魔獣が自身よりも強い存在の気配に怯え、逃げ去ったのにも納得がつく。
乾いた笑い声を零す男。
(ははっ……俺は、こんな子どもに殺されるのか)
完全に諦めモードへ移行した男の脳内は、できれば苦しまない殺戮方法で頼む、と願っていた。
そんな男を余所に、少年は傍で膝をつき、先程草を投げ入れていた籠をおろし中を探り始める。
「ちょっと動かないでね」
にへら、と敵意も殺意も感じられない笑みを男へ向けた少年。籠から取り出した幾種類かの草を、男の腹部の傷へと貼り付ける作業を始めた。
その不可解な行動に男は身を固め、かなりの警戒心を露わにする。しかし、力の入らない身体では抵抗することなど出来る訳もなく、されるがままになるしかなかった。
「ッ……何を、している」
ペタペタと見たことの無い草を自身の傷口へと貼り付けている少年に、霞む始解の中睨みつける男。

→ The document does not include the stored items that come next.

Lemma REG_length (v : Z) : length (REG v) = 16%nat.
Proof. apply hex_fixed_length. Qed.

Lemma REG_clean (v : Z) : clean (REG v) = true.
Proof. apply hex_fixed_clean. Qed.

Lemma fmt_llx_length (v : Z) : (length (fmt_llx v) <= 16)%nat.
Proof.
  unfold fmt_llx. etransitivity; [apply strip_zeros_length|].
  now rewrite hex_fixed_length.
Qed.

Lemma fmt_llx_clean (v : Z) : clean (fmt_llx v) = true.
Proof. apply strip_zeros_clean, hex_fixed_clean. Qed.

Lemma clean_app (a b : text) : clean (a ++ b) = clean a && clean b.
Proof. apply forallb_app. Qed.

(** ** Pieces of a run *)

Lemma emit_emit (a b : list event) (m : machine) :
  emit b (emit a m) = emit (a ++ b) m.
Proof. unfold emit. cbn. now rewrite app_assoc. Qed.

Lemma dump_regs_run (m : machine) :
  exists dump, dump_regs m = Returns tt (emit dump m) /\
    forallb is_register_line dump = true.
Proof.
  unfold dump_regs.
  cbn [bind get_stack prerror dump_gprs ret].
  rewrite !emit_emit. eexists. split; [reflexivity|].
  vm_compute. reflexivity.
Qed.

Lemma snprintf_symbol_next (b : buffer) (l : Z) (pre : text) (addr : Z) :
  built b l pre ->
  exists b' r,
    snprintf_symbol b l (wrap64 (EXCEPTION_MAX_STR - l)) addr = Some (b', r) /\
    built b' (wrap64 (l + r)) pre.
Proof.
  intros Hb. unfold snprintf_symbol. destruct (get_symbol addr) as [name|].
  - now apply snprintf_next.
  - exists b, 0. split; [reflexivity|]. rewrite Z.add_0_r.
    rewrite wrap64_small; [exact Hb|].
    destruct Hb as (_ & Hl & _). unfold EXCEPTION_MAX_STR in Hl.
    change (2 ^ 64) with 18446744073709551616. lia.
Qed.

(** Lines 169-175 from a summary begun with [pre]: they return, having
    printed one line that starts with [pre] and fits the buffer, then
    the registers, then the backtrace unless the trap is fatal. *)
Lemma exception_report_run (fatal : bool) (buf : buffer) (l : Z) (pre : text)
    (nip msr : Z) (m : machine) :
  built buf l pre -> clean pre = true ->
  exists rest dump,
    exception_report fatal buf l nip msr m =
      Returns tt (emit (Prerror ((pre ++ rest) ++ [newline]) :: dump
                        ++ (if fatal then [] else [Backtrace])) m) /\
    Z.of_nat (length (pre ++ rest)) < EXCEPTION_MAX_STR /\
    forallb is_register_line dump = true.
Proof.
  intros Hb Hclean.
  destruct (snprintf_symbol_next buf l pre nip Hb) as (b1 & r1 & E1 & Hb1).
  destruct (snprintf_next b1 (wrap64 (l + r1)) pre (lit "  MSR " ++ REG msr) Hb1)
    as (b2 & r2 & E2 & Hb2).
  destruct (cstring_built b2 _ pre Hb2 Hclean) as (rest & Es & Hlen).
  destruct (dump_regs_run (emit [Prerror ((pre ++ rest) ++ [newline])] m))
    as (dump & Ed & Hd).
  exists rest, dump.
  unfold exception_report, prerror_buf, bind, checked.
  rewrite E1. cbv beta iota zeta. rewrite E2. cbv beta iota. rewrite Es.
  unfold prerror at 1. rewrite Ed. split; [|split].
  - destruct fatal; cbn [negb].
    + unfold ret. now rewrite emit_emit, app_nil_r.
    + unfold backtrace. now rewrite !emit_emit.
  - destruct Hb2 as (_ & Hl & _). lia.
  - exact Hd.
Qed.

少年は男の問いかけに、何を聞いているのか分からないというような表情を浮かべ、こてんと首を傾げた。
「何って……治療だよ。これ、薬草」
傷口へ張られた草、もとい薬草を指さし当たり前だという口調で少年は語る。問いかけの答えを聞いた男は、これまた理解不能だと口を半開きにし、表情を驚愕に染めた。
何故人間を殺す、殺される立場にある魔族が、人間を助けるような行動をしているのか、男には分からなかった。
もしかしたら、唯の聞き間違えなのではないかという気さえしてくる始末である。